(Collected data)

Example failed_create_leaks_block :
  (k ← sched_boot (A := unit) 0x1000 0x11000 ENTRY (KT image_sched () false 0 false);
   r ← kthread_create 0x1000 0x11000 0 (Some idle_name) ENTRY 0 20 KTHREAD_POLICY_RR 8192 k;
   Some (r.2, st_of (kt_sched r.1) 8, ready_list (kt_sched r.1) 0 20)) =
  Some (THREAD_ID_INVALID, Some KTHREAD_STATE_READY, []).
Proof. vm_compute. reflexivity. Qed.

(** A class at the end of the chain counts as unregistered: registering it twice
    makes it its own successor. *)
Example register_twice_makes_a_cycle :
  (r ← sched_rr_init (Registry None None (λ _, None)); r ← sched_rr_init r; Some (cls_next r sched_rr)) = Some (Some sched_rr).
Proof. reflexivity. Qed.

(** The secondary CPUs run before [smp_sched_init]: their first ticks divide by an
    interval of zero. *)
Example tick_before_smp_init :
  (r ← scheduler_init 0x100000 0x200000 ENTRY
         (upd_sched (default image_sched (init_sleep_queues 8 0 image_sched)) image);
   s ← scheduler_start_secondary 1 (kt_sched r.1); Some (defined (scheduler_tick 1 s))) = Some false.
Proof. vm_compute. reflexivity. Qed.

End Runs.
(** Creating a notification gives an identifier that was refused before and now
    leads to an idle object without signals; every identifier in use keeps leading
    to its object, unchanged. *)
Theorem notification_create_fresh {A} `{StackSlab A} heap_start heap_end ent (w : nworld A) owner :
  nreach heap_start heap_end ent w → 0 <= owner < CONFIG_MAX_THREADS → free_indices (nw_n w) ≠ [] →
  ∃ w' id x, run_nop heap_start heap_end (NCreate owner) w = Some (w', Some id) ∧ live_id (nw_n w') id ∧
    get_notification id (nw_n w) = Some None ∧ get_notification id (nw_n w') = Some (Some (Z.land id 0xFFFF)) ∧
    get_ntf (nw_n w') (Z.land id 0xFFFF) = Some x ∧ n_state x = IPC_NOTIFY_IDLE ∧ n_signals x = 0 ∧
    ∀ id', live_id (nw_n w) id' → live_id (nw_n w') id' ∧ get_ntf (nw_n w') (Z.land id' 0xFFFF) = get_ntf (nw_n w) (Z.land id' 0xFFFF).
Proof.
  intros Hr Ho Hf. pose proof (nreach_ok _ _ _ _ Hr) as HW. pose proof (no_nsys _ HW) as HN.
  destruct (create_ok_spec (nw_n w) owner HN) as (n' & st & r & E & HN' & [(_ & _ & _ & H0)|(i & x & -> & Hx & Hx0 & -> & Hi & Hoth)]); [destruct Hf; apply H0; lia|].
  pose proof (nk_gen _ _ (nk_objs _ HN i x Hx)) as Hg. pose proof (next_generation_range _ Hg) as Hg'. pose proof (get_ntf_range _ _ _ HN Hx) as Hir.
  set (id := make_id (next_generation (n_generation x)) i) in *. destruct (id_parts (next_generation (n_generation x)) i ltac:(lia) Hir) as (_ & Hp & _). fold id in Hp.
  assert (live_id n' id) as Hl by (eexists; rewrite Hp; split; [exact Hi|]; split; [done|]; subst id; unfold make_id, KOBJ_ID_INVALID; lia).
  eexists _, id, _. cbn [run_nop]. rewrite E, some_bind. split; [done|]. cbn [nw_n fst snd]. split; [done|].
  split; [apply (other_generation _ _ _ x); [done|done|lia|]; apply not_eq_sym, next_generation_ne; lia|]. split; [by apply live_found|].
  rewrite Hp. split; [exact Hi|]. split; [done|]. split; [done|]. intros id' (y & Hy & Hid' & Hne).
  assert (Z.land id' 0xFFFF ≠ i) as Hdif by (intros Heq; rewrite Heq in Hy; congruence). split; [exists y; by rewrite Hoth|by rewrite Hoth].
Qed.
(** ** What the tick does to one timer *)

(** One expiry. *)
Definition expire_once (t : user_timer_t) : user_timer_t :=
  if ut_interval t >? 0 then
    UTimer (timer_id t) (owner_tid t) (notify_ep t) (u64 (ut_expire_tick t + ut_interval t)) (ut_interval t) (ut_active t)
  else UTimer (timer_id t) (owner_tid t) (notify_ep t) (ut_expire_tick t) (ut_interval t) false.

Definition due (now : Z) (t : user_timer_t) : bool := ut_active t && (ut_expire_tick t <=? now).

(** How often a timer expires up to [now]. *)
Definition rounds (now : Z) (t : user_timer_t) : Z :=
  if due now t then if ut_interval t >? 0 then (now - ut_expire_tick t) / ut_interval t + 1 else 1 else 0.

(** A periodic timer moves to its first expiry after [now]; a single one ends. *)
Definition catch_up (now : Z) (t : user_timer_t) : user_timer_t :=
  if due now t then
    if ut_interval t >? 0 then
      UTimer (timer_id t) (owner_tid t) (notify_ep t) (ut_expire_tick t + rounds now t * ut_interval t) (ut_interval t) true
    else UTimer (timer_id t) (owner_tid t) (notify_ep t) (ut_expire_tick t) (ut_interval t) false
  else t.

Lemma due_true now t : due now t = true ↔ ut_active t = true ∧ ut_expire_tick t <= now.
Proof. unfold due. by rewrite andb_true_iff, Z.leb_le. Qed.

Lemma rounds_nonneg now t : 0 <= rounds now t.
Proof.
  unfold rounds. destruct (due now t) eqn:Ed; [|done]. apply due_true in Ed as [_ Hle]. rewrite Z.gtb_ltb. destruct (Z.ltb_spec 0 (ut_interval t)); [|done].
  pose proof (Z.div_pos (now - ut_expire_tick t) (ut_interval t)). lia.
Qed.
(** At the end of a window. *)
Lemma tick_switch c s s' a k w : at_offset ws a k → do_schedule c s = Some s' →
  ws !! win_at ws k = Some w → k + 1 = start ws (win_at ws k) + w_duration w →
  ∃ a', arinc653_tick c s a = Some (s', a') ∧ at_offset ws a' ((k + 1) mod total ws) ∧ keeps_parts a a' ∧ on_air ws a' ((k + 1) mod total ws).
Proof using Hws.
  intros HA Hsch Hw Hend. destruct (at_window a k HA) as (w' & Hw' & Hr & Hwin & Hs0 & Hs1). assert (w' = w) as -> by congruence.
  pose proof HA as [HF HP Hk Ht Hi]. destruct (next_window k w Hk Hw Hend) as (Hk' & Hi' & Hst & Hkv & [w1 Hw1]).
  set (k' := (k + 1) mod total ws) in *. unfold arinc653_tick. rewrite (fr_init _ _ HF). cbn [negb]. set (a0 := upd_frame _ a).
  change (windows (s_major_frame a0)) with (windows (s_major_frame a)). rewrite Hwin, some_bind, Ht. cbn [w_start_offset w_duration].
  rewrite !u64_small by lia. rewrite Z.geb_leb, (proj2 (Z.leb_le _ _)) by lia.
  assert (parts_ok a0) as HP0 by (by destruct HP; split).
  assert (∃ a1, (match s_current_partition a0 with
                 | Some p => on_part p (λ d, set_times (u64 (time_used d + w_duration w)) 0 d) a0 | None => Some a0 end) = Some a1 ∧
            keeps_parts a a1 ∧ s_major_frame a1 = s_major_frame a0 ∧ parts_ok a1) as (a1 & E1 & K1 & F1 & HP1).
  { destruct (s_current_partition a0) as [p|] eqn:Hc; [|exists a0; split; [done|]; split; [by apply keeps_parts_refl|done]].
    destruct (on_part_spec p (λ d, set_times (u64 (time_used d + w_duration w)) 0 d) a0 HP0) as (a1 & d & E & K & _ & _ & F & _ & HP1); [by apply HP0|done|].
    exists a1. split; [done|]. split; [eapply keeps_parts_trans; [|exact K]; by apply keeps_parts_refl|done]. }
  rewrite E1, some_bind, F1, Hi. assert (u32 (Z.of_nat (win_at ws k) + 1) = Z.of_nat (S (win_at ws k))) as ->.
  { pose proof (lookup_lt_Some _ _ _ Hw). pose proof (wo_count _ Hws). rewrite u32_small; lia. }
  change (window_count (s_major_frame a0)) with (window_count (s_major_frame a)). rewrite (fr_count _ _ HF).
  set (i' := if Z.of_nat (S (win_at ws k)) >=? Z.of_nat (length ws) then O else S (win_at ws k)) in *.
  match goal with |- context [mbind _ (if Z.of_nat (S (win_at ws k)) >=? Z.of_nat (length ws) then ?x else ?y)] =>
    assert (∃ a2, (if Z.of_nat (S (win_at ws k)) >=? Z.of_nat (length ws) then x else y) = Some (a2, Z.of_nat i') ∧ keeps_parts a a2 ∧ parts_ok a2 ∧
      frame_of ws (s_major_frame a2) ∧ current_tick (s_major_frame a2) = k') as (a2 & E2 & K2 & HP2 & F2 & T2) end.
  { subst i'. destruct (_ >=? _).
    - set (a1' := upd_frame _ a1). assert (parts_ok a1') as HP1' by (by destruct HP1; split).
      destruct (reset_times_spec (Z.to_nat ARINC_MAX_PARTITIONS) 0 a1' HP1') as (a2 & E2 & K2 & F2 & _ & HP2); [done|done|]. rewrite E2, some_bind. exists a2.
      split; [done|]. split; [eapply keeps_parts_trans; [exact K1|]; eapply keeps_parts_trans; [|exact K2]; by apply keeps_parts_refl|]. split; [done|].
      rewrite F2. split; [by do 2 apply frame_position|]. by rewrite Hkv.
    - exists a1. split; [done|]. split; [done|]. split; [done|]. rewrite F1. split; [by apply frame_position|]. rewrite Hkv. cbn. rewrite Ht, u64_small; lia. }
  rewrite E2, some_bind. set (a3 := upd_frame _ a2).
  assert (at_offset ws a3 k') as HA3.
  { split; [by apply frame_position|by destruct HP2; split|done|exact T2|]. cbn. by rewrite Hi'. }
  pose proof (ao_frame _ _ _ HA3) as F3. change (windows (s_major_frame a2)) with (windows (s_major_frame a3)). rewrite zlookup_nat.
  rewrite (fr_wins _ _ F3 i' w1 Hw1), some_bind. cbn [w_partition_id w_duration].
  destruct (start_window a3 k' w1 HA3) as (u & d & a4 & Eu & Ed & E4 & HA4 & K4 & Hon); [by rewrite Hi'|by rewrite Hi'|].
  rewrite Eu, some_bind, Ed, some_bind, E4, some_bind, Hsch, some_bind. exists a4. split; [done|]. split; [done|]. split; [|done].
  eapply keeps_parts_trans; [exact K2|]. eapply keeps_parts_trans; [|exact K4]. by apply keeps_parts_refl.
Qed.
End tick.
(** Whatever size the cache was created with, its objects are 64 bytes: the second
    stack taken from a cache of 16 KB stacks starts 64 bytes above the first.  And
    they are aligned to four bytes only. *)
Example objects_are_64_bytes : ∃ x,
  run_sl_list [SlCreate (Some 7) 16384; SlAlloc (Some 7); SlAlloc (Some 7)] slab_demo0 = Some [KERNEL_OK; x; x + 64] ∧ x mod 8 = 4.
Proof. exists (object (phys_to_virt (demo_base + 16384)) 0). split; vm_compute; reflexivity. Qed.

(** A node that turns out not to be needed goes back, and the page is taken again. *)
Example node_goes_back : ∃ x y,
  run_sl_list [SlCreate (Some 7) 8192; SlNode 0 7; SlNode 1 7; SlLink 1; SlLink 0; SlTake 0] slab_demo0 =
  Some [KERNEL_OK; phys_to_virt x; phys_to_virt y; object (phys_to_virt y) 0; object (phys_to_virt y) 1; x].
Proof. exists (demo_base + 8192), (demo_base + 12288). vm_compute. reflexivity. Qed.

Lemma order_loop_stuck size fuel o : 0 < size → order_loop fuel 0 size o = None.
Proof. intros Hs. revert o. induction fuel as [|fuel IH]; intros o; cbn; rewrite (proj2 (Z.ltb_lt 0 size) Hs); [done|]. apply IH. Qed.

Lemma order_loop_overflows size fuel o : 2 ^ 63 < size → 0 <= o <= 51 → order_loop fuel (4096 * 2 ^ o) size o = None.
Proof.
  intros Hs. assert (∀ o, 0 <= o <= 51 → 4096 * 2 ^ o < size) as Hlt.
  { intros o' Ho'. assert (2 ^ o' <= 2 ^ 51) by (apply Z.pow_le_mono_r; lia). assert (2 ^ 63 = 4096 * 2 ^ 51) by done. lia. }
  revert o. induction fuel as [|fuel IH]; intros o Ho; cbn [order_loop]; rewrite (proj2 (Z.ltb_lt _ size) (Hlt o Ho)); [done|].
  rewrite Z.shiftl_mul_pow2 by lia. rewrite (u32_small (o + 1)) by lia. destruct (decide (o = 51)) as [->|Hne].
  - change (u64 (4096 * 2 ^ 51 * 2 ^ 1)) with 0. apply order_loop_stuck. lia.
  - assert (2 ^ (o + 1) = 2 * 2 ^ o) as Hpow by (rewrite Z.pow_add_r by lia; lia). assert (2 ^ (o + 1) <= 2 ^ 51) by (apply Z.pow_le_mono_r; lia).
    rewrite u64_small; [|assert (2 ^ 64 = 8192 * 2 ^ 51) by done; pose proof (Z.pow_pos_nonneg 2 o); lia].
    replace (4096 * 2 ^ o * 2 ^ 1) with (4096 * 2 ^ (o + 1)) by lia. apply IH. lia.
Qed.
Set Default Goal Selector "!".

#[local] Arguments Z.pow : simpl never.

Implicit Types (L : list (Z * bool)) (m : gmap Z block_header_t).

(** ** Sequences of blocks *)

Definition total L : Z := foldr (λ x t, x.1 + t) 0 L.

(** The address of the first block, or what follows when there is none. *)
Definition first_ptr (a : Z) L (fin : Z) : Z := match L with [] => fin | _ => a end.

Fixpoint last_ptr (p a : Z) L : Z := match L with [] => p | x :: L => last_ptr a (a + x.1) L end.

Fixpoint last_free (p : bool) L : bool := match L with [] => p | x :: L => last_free x.2 L end.

Fixpoint chain m (p a : Z) L (fin : Z) : Prop :=
  match L with
  | [] => True
  | (sz, f) :: L => m !! a = Some (BlockHeader sz KMALLOC_MAGIC (Z.b2z f) (first_ptr (a + sz) L fin) p) ∧ chain m a (a + sz) L fin
  end.

(** No two free blocks are neighbours; [p] tells of the block before. *)
Fixpoint coalesced (p : bool) L : Prop := match L with [] => True | x :: L => p && x.2 = false ∧ coalesced x.2 L end.

Definition good_size (sz : Z) : Prop := MIN_BLOCK_SIZE <= sz ∧ sz mod KMALLOC_ALIGN = 0.
Definition sizes_ok L : Prop := Forall (λ x, good_size x.1) L.

(** The blocks in use, by the addresses of their headers. *)
Fixpoint live_of (a : Z) L : gmap Z Z :=
  match L with [] => ∅ | (sz, f) :: L => if f : bool then live_of (a + sz) L else <[a := sz]> (live_of (a + sz) L) end.

Lemma total_blocks_app L1 L2 : total (L1 ++ L2) = total L1 + total L2.
Proof. induction L1 as [|x L1 IH]; cbn; [done|]. unfold total in *. rewrite IH. lia. Qed.

Lemma total_cons x L : total (x :: L) = x.1 + total L.
Proof. done. Qed.

Lemma total_blocks_nonneg L : sizes_ok L → 0 <= total L.
Proof. induction 1 as [|x L [H _] _ IH]; cbn; [lia|]. unfold total in IH. change MIN_BLOCK_SIZE with 48 in H. lia. Qed.

Lemma good_size_48 sz : good_size sz → 48 <= sz.
Proof. by intros [H _]. Qed.

Lemma total_aligned L : sizes_ok L → total L mod 16 = 0.
Proof.
  induction 1 as [|x L [_ H] _ IH]; [done|]. rewrite total_cons, Z.add_mod by lia. change KMALLOC_ALIGN with 16 in H. by rewrite H, IH.
Qed.

Lemma chain_app m p a L1 L2 fin :
  chain m p a (L1 ++ L2) fin ↔ chain m p a L1 (first_ptr (a + total L1) L2 fin) ∧ chain m (last_ptr p a L1) (a + total L1) L2 fin.
Proof.
  revert p a. induction L1 as [|[sz f] L1 IH]; intros p a; cbn -[total].
  - change (total []) with 0. rewrite Z.add_0_r. tauto.
  - rewrite total_cons. cbn [fst]. rewrite IH, Z.add_assoc.
    replace (first_ptr (a + sz) (L1 ++ L2) fin) with (first_ptr (a + sz) L1 (first_ptr (a + sz + total L1) L2 fin)); [tauto|].
    destruct L1; [|done]. cbn. change (total []) with 0. by rewrite Z.add_0_r.
Qed.

Lemma coalesced_app p L1 L2 : coalesced p (L1 ++ L2) ↔ coalesced p L1 ∧ coalesced (last_free p L1) L2.
Proof. revert p. induction L1 as [|x L1 IH]; intros p; cbn; [tauto|]. rewrite IH. tauto. Qed.

Lemma last_ptr_snoc p a L x : last_ptr p a (L ++ [x]) = a + total L.
Proof.
  revert p a. induction L as [|y L IH]; intros p a; [cbn; lia|]. cbn [app last_ptr]. rewrite IH, total_cons. lia.
Qed.

Lemma last_free_snoc p L x : last_free p (L ++ [x]) = x.2.
Proof. revert p. induction L as [|y L IH]; intros p; [done|]. apply IH. Qed.

Lemma coalesced_weaken L : coalesced true L → coalesced false L.
Proof. destruct L as [|x L]; [done|]. cbn. tauto. Qed.

Lemma coalesced_used sz L p : coalesced p ((sz, false) :: L) ↔ coalesced false L.
Proof. cbn. rewrite andb_false_r. tauto. Qed.

(** ** What the blocks in use are *)

Lemma live_of_app a L1 L2 : live_of a (L1 ++ L2) = live_of a L1 ∪ live_of (a + total L1) L2.
Proof.
  revert a. induction L1 as [|[sz f] L1 IH]; intros a; cbn -[total].
  - change (total []) with 0. by rewrite Z.add_0_r, (left_id_L ∅ (∪)).
  - rewrite total_cons, IH. cbn [fst]. rewrite Z.add_assoc. destruct f; [done|]. by rewrite insert_union_l.
Qed.

Lemma live_of_range a L x sz : sizes_ok L → live_of a L !! x = Some sz → a <= x ∧ x + sz <= a + total L ∧ 48 <= sz.
Proof.
  intros H. revert a. induction H as [|[sz1 f] L H1%good_size_48 HL IH]; intros a E; [done|]. cbn [fst] in H1. rewrite total_cons. cbn [fst].
  pose proof (total_blocks_nonneg L HL). cbn in E.
  destruct f; [apply IH in E; lia|]. apply lookup_insert_Some in E as [[-> ->]|[_ E%IH]]; lia.
Qed.

Lemma live_of_fresh a L x : sizes_ok L → x < a ∨ a + total L <= x → live_of a L !! x = None.
Proof. intros HL Hx. apply eq_None_not_Some. intros [sz E]. apply live_of_range in E; [lia|done]. Qed.

Lemma live_of_split a L x sz : live_of a L !! x = Some sz → ∃ L1 L2, L = L1 ++ (sz, false) :: L2 ∧ x = a + total L1.
Proof.
  revert a. induction L as [|[sz1 f] L IH]; intros a E; [done|]. cbn in E.
  assert (x = a ∧ f = false ∧ sz1 = sz ∨ live_of (a + sz1) L !! x = Some sz) as [(-> & -> & ->)|E'].
  { destruct f; [by right|]. apply lookup_insert_Some in E as [[-> ->]|[_ E]]; auto. }
  - exists [], L. split; [done|cbn; lia].
  - destruct (IH _ E') as (L1 & L2 & -> & ->). exists ((sz1, f) :: L1), L2. split; [done|]. rewrite total_cons. cbn. lia.
Qed.

Lemma live_of_merge a L1 n k L2 : live_of a (L1 ++ (n, true) :: (k, true) :: L2) = live_of a (L1 ++ (n + k, true) :: L2).
Proof. rewrite !live_of_app. cbn. by rewrite Z.add_assoc. Qed.

Lemma live_of_mark a L1 n L2 : sizes_ok L1 →
  live_of a (L1 ++ (n, false) :: L2) = <[a + total L1 := n]> (live_of a (L1 ++ (n, true) :: L2)).
Proof. intros H. rewrite !live_of_app. cbn. rewrite insert_union_r; [done|]. apply live_of_fresh; [done|lia]. Qed.

Lemma live_of_unmark a L1 n L2 : sizes_ok (L1 ++ (n, false) :: L2) →
  live_of a (L1 ++ (n, true) :: L2) = delete (a + total L1) (live_of a (L1 ++ (n, false) :: L2)).
Proof.
  intros H. apply Forall_app in H as [H1 [Hn%good_size_48 H2]%Forall_cons]. cbn in Hn. rewrite live_of_mark by done. rewrite delete_insert_id; [done|].
  rewrite live_of_app. apply lookup_union_None. split; [apply live_of_fresh; [done|lia]|]. cbn. apply live_of_fresh; [done|lia].
Qed.

(** A range that no block in use touches lies in one free block. *)
Definition free_run (a e : Z) (live : gmap Z Z) (x n : Z) : Prop :=
  a <= x ∧ x + n <= e ∧ ∀ y sz, live !! y = Some sz → y + sz <= x ∨ x + n <= y.
(** A request: what it returns, and what it leaves. *)
Lemma request_step L s size : heap_inv base L s → 0 <= size →
  ∃ s' r L', kmalloc size s = Some (s', r) ∧ heap_inv base L' s' ∧ k_spec base (KMalloc size) r (live_of base L) (live_of base L') ∧
    (r = 0 ∨ ∃ sz, live_of base L' !! (r - 32) = Some sz ∧ size + 32 <= sz).
Proof using HP.
  intros HI Hs. cbn [k_spec]. destruct ((size =? 0) || (size >? KMALLOC_MAX_SIZE)) eqn:Hbad.
  - exists s, 0, L. split; [|by auto]. unfold kmalloc. destruct (size =? 0); [done|]. rewrite (hi_init _ _ _ HI). cbn in Hbad |- *. by rewrite Hbad.
  - apply orb_false_iff in Hbad as [H0%Z.eqb_neq HM]. rewrite Z.gtb_ltb in HM. apply Z.ltb_ge in HM.
    assert (Hsize : 0 < size <= KMALLOC_MAX_SIZE) by lia. destruct (bytes_for_eq size Hsize) as (_ & Gn & Hn).
    pose proof base_facts as (Hb & Hb16 & _). pose proof HI as [H1 H2 H3 H4 H5 H6 H7].
    destruct (kmalloc_run L s size HI Hsize) as [[E HF]|(L1 & sz & L2 & s' & -> & Hsz & HF & E & HI')].
    { exists s, 0, L. split; [done|]. split; [done|]. split; [|by left]. left. split; [done|]. split; [done|]. intros x. apply unfit_no_run; [done|done|lia|done|done]. }
    pose proof H4 as [HL1 [Gs HL2]%Forall_cons]%Forall_app. pose proof (split_of_facts sz _ Gs Gn Hsz) as HS.
    destruct (split_of sz (bytes_for size)) as [k M]. destruct HS as (_ & GM & Hk & Hkn & HM1 & HM2). cbn in Hk. pose proof (total_blocks_nonneg _ GM).
    exists s', (base + total L1 + 32), (L1 ++ (k, false) :: M ++ L2). rewrite (live_take L1 sz) by done. replace (base + total L1 + 32 - 32) with (base + total L1) by lia.
    split; [done|]. split; [done|]. split; [right; exists k|right; exists k; split; [apply lookup_insert_eq|lia]].
    split; [done|]. split; [lia|]. split.
    { rewrite Z.add_mod, (Z.add_mod base), Hb16, (total_aligned L1) by done. done. }
    split; [|intros x; apply first_run; [done|done|lia|done|done]]. rewrite <- H6.
    destruct (block_free_run base L1 sz L2 H4) as (R1 & R2 & R3). split; [done|]. split; [lia|]. intros y z Hy. destruct (R3 y z Hy); lia.
Qed.

Lemma release_step L s p sz : heap_inv base L s → live_of base L !! (p - 32) = Some sz →
  p ≠ 0 ∧ ∃ L' s', kfree p s = Some s' ∧ heap_inv base L' s' ∧ live_of base L' = delete (p - 32) (live_of base L) ∧ freed s' p.
Proof using HP.
  intros HI Hl. pose proof base_facts as (Hb & _ & _). destruct (live_of_split _ _ _ _ Hl) as (L1 & L2 & -> & Hp).
  pose proof (hi_sizes _ _ _ HI) as [HL1 _]%Forall_app. pose proof (total_blocks_nonneg _ HL1). split; [lia|].
  replace p with (base + total L1 + 32) by lia. replace (base + total L1 + 32 - 32) with (base + total L1) by lia. by apply (kfree_run L1 sz).
Qed.
(** The parent's pointer to the place changes. *)
Lemma replace_child_at s k a new : rep_path (rb_nodes s) k (Some a) (rb_root s) → NoDup (before k ++ a :: after k) →
  ∃ s', replace_child (path_parent k) (Some a) new s = Some s' ∧ replace_child_right (path_parent k) (Some a) new s = Some s' ∧
    rep_path (rb_nodes s') k new (rb_root s') ∧ ∀ x, x ∉ before k ++ after k → rb_nodes s' !! x = rb_nodes s !! x.
Proof.
  intros HP Hn. destruct k as [|[c b r|c l b] k]; cbn in *.
  - eexists. split; [reflexivity|]. split; [reflexivity|]. done.
  - destruct HP as (Hb & Hr & HP). rewrite Hb, !some_bind. cbn. rewrite decide_True by done.
    assert (b ∉ inorder r ∧ b ∉ before k ∧ b ∉ after k ∧ Some a ≠ root_of r) as (N1 & N2 & N3 & N4).
    { apply NoDup_app in Hn as (_ & D & [Na [Nb _]%NoDup_cons]%NoDup_cons). split; [set_solver|]. split; [intros Hx; apply (D b Hx); set_solver|]. split; [set_solver|].
      destruct r as [|c' rl rb rr]; [done|]. cbn in *. intros [= <-]. apply Na. set_solver. }
    rewrite decide_False by done. eexists. split; [reflexivity|]. split; [reflexivity|]. cbn. split.
    + rewrite lookup_insert_eq. split; [done|].
      split; [eapply rep_ext; [|done]|eapply rep_path_ext; [|done]]; intros x Hx; apply lookup_insert_ne; set_solver.
    + intros x Hx. apply lookup_insert_ne. set_solver.
  - destruct HP as (Hb & Hr & HP). rewrite Hb, !some_bind. cbn. rewrite (decide_True (P := Some a = Some a)) by done.
    assert (b ∉ inorder l ∧ b ∉ before k ∧ b ∉ after k ∧ Some a ≠ root_of l) as (N1 & N2 & N3 & N4).
    { apply NoDup_app in Hn as (Hn & D & [Na _]%NoDup_cons). apply NoDup_app in Hn as (_ & D1 & Hn). apply NoDup_app in Hn as (_ & D2 & _).
      split; [set_solver|]. split; [intros Hx; apply (D1 b Hx); set_solver|]. split; [intros Hx; apply (D b); set_solver|].
      destruct l as [|c' ll lb lr]; [done|]. cbn in *. intros [= <-]. apply (D a); set_solver. }
    rewrite decide_False by done. eexists. split; [reflexivity|]. split; [reflexivity|]. cbn. split.
    + rewrite lookup_insert_eq. split; [done|].
      split; [eapply rep_ext; [|done]|eapply rep_path_ext; [|done]]; intros x Hx; apply lookup_insert_ne; set_solver.
    + intros x Hx. apply lookup_insert_ne. set_solver.
Qed.

(** A subtree gets another parent. *)
Lemma reparent_at s par par' m : rep (rb_nodes s) par m → NoDup (inorder m) →
  ∃ s', unless_null (root_of m) (wr (root_of m) (set_rb_parent par')) s = Some s' ∧ rb_root s' = rb_root s ∧
    rep (rb_nodes s') par' m ∧ ∀ x, x ∉ inorder m → rb_nodes s' !! x = rb_nodes s !! x.
Proof.
  destruct m as [|c l a r]; intros Hm Hn; [by exists s|]. cbn in *. destruct Hm as (Ha & Hl & Hr). rewrite Ha, some_bind. eexists. split; [reflexivity|].
  cbn. rewrite lookup_insert_eq. apply NoDup_app in Hn as (_ & D & [Na _]%NoDup_cons). assert (a ∉ inorder l) as Nl by (intros Hx; apply (D a Hx); set_solver).
  split; [done|]. split.
  - split; [done|]. split; (eapply rep_ext; [|done]; intros x Hx; apply lookup_insert_ne; set_solver).
  - intros x Hx. apply lookup_insert_ne. set_solver.
Qed.

(** ** Rotations *)

Lemma nodup_parts (B L M R K : list A) a b : NoDup (B ++ (L ++ a :: M ++ b :: R) ++ K) →
  a ≠ b ∧ (a ∉ B ++ K ∧ a ∉ L ∧ a ∉ M ∧ a ∉ R) ∧ (b ∉ B ++ K ∧ b ∉ L ∧ b ∉ M ∧ b ∉ R) ∧
  (∀ x, x ∈ L → x ∉ M ∧ x ∉ B ++ K) ∧ (∀ x, x ∈ M → x ∉ B ++ K) ∧ (∀ x, x ∈ R → x ∉ M ∧ x ∉ B ++ K) ∧
  NoDup M ∧ NoDup (B ++ a :: K) ∧ NoDup (B ++ b :: K).
Proof.
  rewrite !NoDup_app, !NoDup_cons, !NoDup_app, !NoDup_cons. intros (H1 & H2 & (H3 & H4 & H5 & H6 & H7 & H8 & H9) & H10 & H11).
  assert (a ∉ K ∧ b ∉ K) as [Ka Kb] by (split; apply H10; set_solver).
  split_and!; set_solver.
Qed.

Work to be completed =>
Which lines of the data include the word "UTimer"? Copy each one.

Solution to this exercise =>
    UTimer (timer_id t) (owner_tid t) (notify_ep t) (u64 (ut_expire_tick t + ut_interval t)) (ut_interval t) (ut_active t)
  else UTimer (timer_id t) (owner_tid t) (notify_ep t) (ut_expire_tick t) (ut_interval t) false.
      UTimer (timer_id t) (owner_tid t) (notify_ep t) (ut_expire_tick t + rounds now t * ut_interval t) (ut_interval t) true
    else UTimer (timer_id t) (owner_tid t) (notify_ep t) (ut_expire_tick t) (ut_interval t) false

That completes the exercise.